Herkes rolünü benimsemiş görünüyor. İş dünyası KDV alacaklarını devletin ödemesinin mümkün olmadığını bal gibi biliyor. Devlet ise yaşattığı haksızlık herkesin önünde cereyan ederken bu ödemeyi yapamıyor. Çünkü vatandaşına “tasarruf et” ninnileri okurken, kendisi her türlü şatafatın içinde yüzmeye devam ediyor.
// ÖZDEBİR’İN ÖNERİSİ…
Açık sözlülüğü ve mantık dizgesi ile örülmüş açıklamaları ile hep kulak kesildiğimiz Ankara Sanayi Odası Başkanı Nurettin Özdebir, bu konuda gayet yaratıcı bir öneriyi dile getiriyor.
“Maliye Parası” veya “Kaydi Para” olarak adlandırdıkları projelerinin bu soruna çözüm getireceğine dikkat çekiyor Nurettin Başkan ve şöyle devam ediyor:
“Maliye Bakanlığı, bu tarz borçlar için belli şartlara bağlanmış itibari para verecek.
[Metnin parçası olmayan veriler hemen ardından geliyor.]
(* ===== verification/Nftp.v ===== *)
(** * File transfer over MQTT (nanomq_cli/nftp_client.c)

    The sender greets the receiver, waits for its acknowledgement and publishes
    the blocks of a file; the receiver stores them and asks for the first block
    that it waits for in vain.  The protocol library NFTP is external: the
    results of its functions are arguments, and for the whole transfer its
    receiver is the set of blocks that it has stored. *)

From S2P Require Import Prelude OptsApi.

Module Nftp.

Definition NFTP_TYPE_HELLO : Z := 1.
Definition NFTP_TYPE_ACK : Z := 2.
Definition NFTP_TYPE_FILE : Z := 3.
Definition NFTP_TYPE_END : Z := 4.
Definition NFTP_TYPE_GIVEME : Z := 5.

Definition FTOPIC_ALLINONE : bytes := lit "file/file-123".
Definition FURL : bytes := lit "mqtt-tcp://127.0.0.1:1883".
Definition FSENDERCLIENTID : bytes := lit "file-123-sender".
Definition FRECVERCLIENTID : bytes := lit "file-123-recver".

(** ** The stack of values *)

Definition STN : nat := 5.

(** [stcnt] and [stats] *)
Record stat := Stat { stcnt : nat; stats : list Z }.

Definition no_stat : stat := Stat 0 (repeat 0 STN).

(** The loop of stats_push; at most STN rounds, since stcnt is at most STN. *)
Fixpoint stats_loop (fuel i : nat) (v : Z) (s : stat) : stat :=
  match fuel with
  | O => s
  | S fuel =>
      if (i <? stcnt s)%nat then
        if negb (nth i (stats s) 0 =? v) then stats_loop fuel (S i) v (Stat 1 (<[0%nat := v]> (stats s)))
        else stats_loop fuel (S i) v s
      else s
  end.

(** The value when the stack was full of it, otherwise -1. *)
Definition stats_push (v : Z) (s : stat) : Z * stat :=
  let s := stats_loop (S STN) 0 v s in
  if bool_decide (stcnt s = STN) then (v, Stat 0 (stats s))
  else (-1, Stat (S (stcnt s)) (<[stcnt s := v]> (stats s))).

(** ** The client *)

Inductive client_type := SEND | RECV.

#[export] Instance client_type_eq_dec : EqDecision client_type.
Proof. solve_decision. Defined.

Record nftp_opts := NftpOpts { no_url : bytes; no_path_to_file : option bytes; no_dir : option bytes }.

Definition set_default_opts : nftp_opts := NftpOpts FURL None None.

Inductive nftp_option := OPT_HELP | OPT_MQTT_URL | OPT_PATH_TO_FILE | OPT_DIR.

#[export] Instance nftp_option_eq_dec : EqDecision nftp_option.
Proof. solve_decision. Defined.

Definition nftp_options : list nftp_option := [OPT_HELP; OPT_MQTT_URL; OPT_PATH_TO_FILE; OPT_DIR].

Definition nftp_cmd_opts : list optspec :=
  let o n s v a := OptSpec (lit n) s (enum_val nftp_options v) a in
  [o "help" 104 OPT_HELP false; o "url" 0 OPT_MQTT_URL true; o "file" 102 OPT_PATH_TO_FILE true; o "dir" 100 OPT_DIR true]%string.

(** An option other than "help"; [None] is an argument that is NULL. *)
Definition nftp_opt (o : nftp_option) (arg : option bytes) (n : nftp_opts) : option nftp_opts :=
  a ← arg;
  Some (match o with
        | OPT_HELP => n
        | OPT_MQTT_URL => NftpOpts a (no_path_to_file n) (no_dir n)
        | OPT_PATH_TO_FILE => NftpOpts (no_url n) (Some a) (no_dir n)
        | OPT_DIR => NftpOpts (no_url n) (no_path_to_file n) (Some a)
        end).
Aslında para diyoruz ama ortada fiziki olarak para olmayacak, Hazine’den para çıkmayacağı gibi, likidite dengesini de düzeltecek bir yöntem. Benim sadece bir üyemin 300 milyon liranın üzerinde birikmiş KDV alacağı var. Bu para ile 50 milyon liradan en az 6 tane yeni fabrika demek. Üstelik bu para yüzde 45 enflasyonun olduğu bir ortamda devletin elinde eriyor. Bu para benim elimde olsaydı mal alacaktım veya yatırım yapacaktım. Oysa sanayicinin parası yüzde 45 negatif faizle devletin elinde eriyor. Yanı sıra sermaye ihtiyacını karşılamak için yüzde 25’e kadar faizle bankadan kredi kullanıyoruz. Devletten alacağını tahsil edemeyen sanayici, yüksek faizle kredi kullanırken, bu yetmezmiş gibi bu krediyi masraf olarak bile gösteremeyeceği düzenleme yaptılar. Bu adaletsizlikten çıkıp zulüm, üretmeme vergisi haline geldi.”
// VERGİ VERGİYİ DOĞURUR
ASO Başkanı Özdebir’in önerisi ise pratikte şu şekilde işleyecek:
Devlet, kendisinden alacaklı olan firmaya ‘Çalıştığın bankaya gidip sadece bu iş için yeni bir hesap açtır. Bu hesaba senin adına limit göndereceğim, bu limit karşılığında bunu 12 ay, 36 ay kaç ayda kullanırsan, finansman kullanacaksın’ diyecek. Firma KDV’yi nakit olarak getirip yatıracak. Bunun karşılığında üç ay vadeli özel bir çek alacak. Bu çek reel sektörün kendi arasındaki borç alacak ilişkisinin kapatılmasında da kullanılacak, yani kendi aralarındaki borçların mahsuplaşmasını sağlamış olacak. Üçüncü ayın sonunda çek kimin elinde ise o da devlete yapacağı ödemeyi bu çek ile yapacak. Bu çek her el değiştirdiğinde, KDV, ÖTV, Muhtasar gibi vergiler doğacak. Yani aslında devlet o paranın daha fazlasını 3 ay içinde doğacak vergilerle tahsil etmiş olacak. Başka bir ifade ile çekler, nominal değerleri kadar vergiyi doğurmuş olacak. Bu paranın, ithalatta veya herhangi bir tasarruf aracında kullanımına yönelik de sınırlama olacak. Yani hamiline bir çek olmayacak, arkasındaki cirolardan takip edilebilecek. Bunun bankacılık sisteminin rasyolarının düzelmesine de katkısı olacak.
Nurettin Özdebir dünyada Türkiye dışında sadece Çin’de firmaların KDV alacağı yükü altında kaldığını; Türkiye kadar yüksek enflasyonu olmayan Çin’in farklı finansman modelleri ile firmalarını desteklediğini belirtiyor. Bütün ülkelerin ay sonunda, üç ayda bir ya da yıl sonunda mahsuplaşabildiklerine dikkat çekiyor.
Ne dersiniz?
İlk bakışta devleti zarar sokacağı endişesi yayabilecek bu öneri, doğru ve samimi şekilde uygulanırsa çarpan etkisi yaratabilir.
Ve sorunlu KDV alacağı, bu etki ile yeni vergi türlerini yaratan bir tulumba suyuna dönüşebilir.
Her şeye rağmen Nurettin Özdebir’e kuru bir teşekkürü esirgememek gerek.
En azından pek çok iş dünyası örgütü gibi sütre gerisine yatarak “ört ki ölem” demiyor.
Somut ve anlaşılır önerilerle kamu otoritelerinin ve basının karşısına çıkıyor.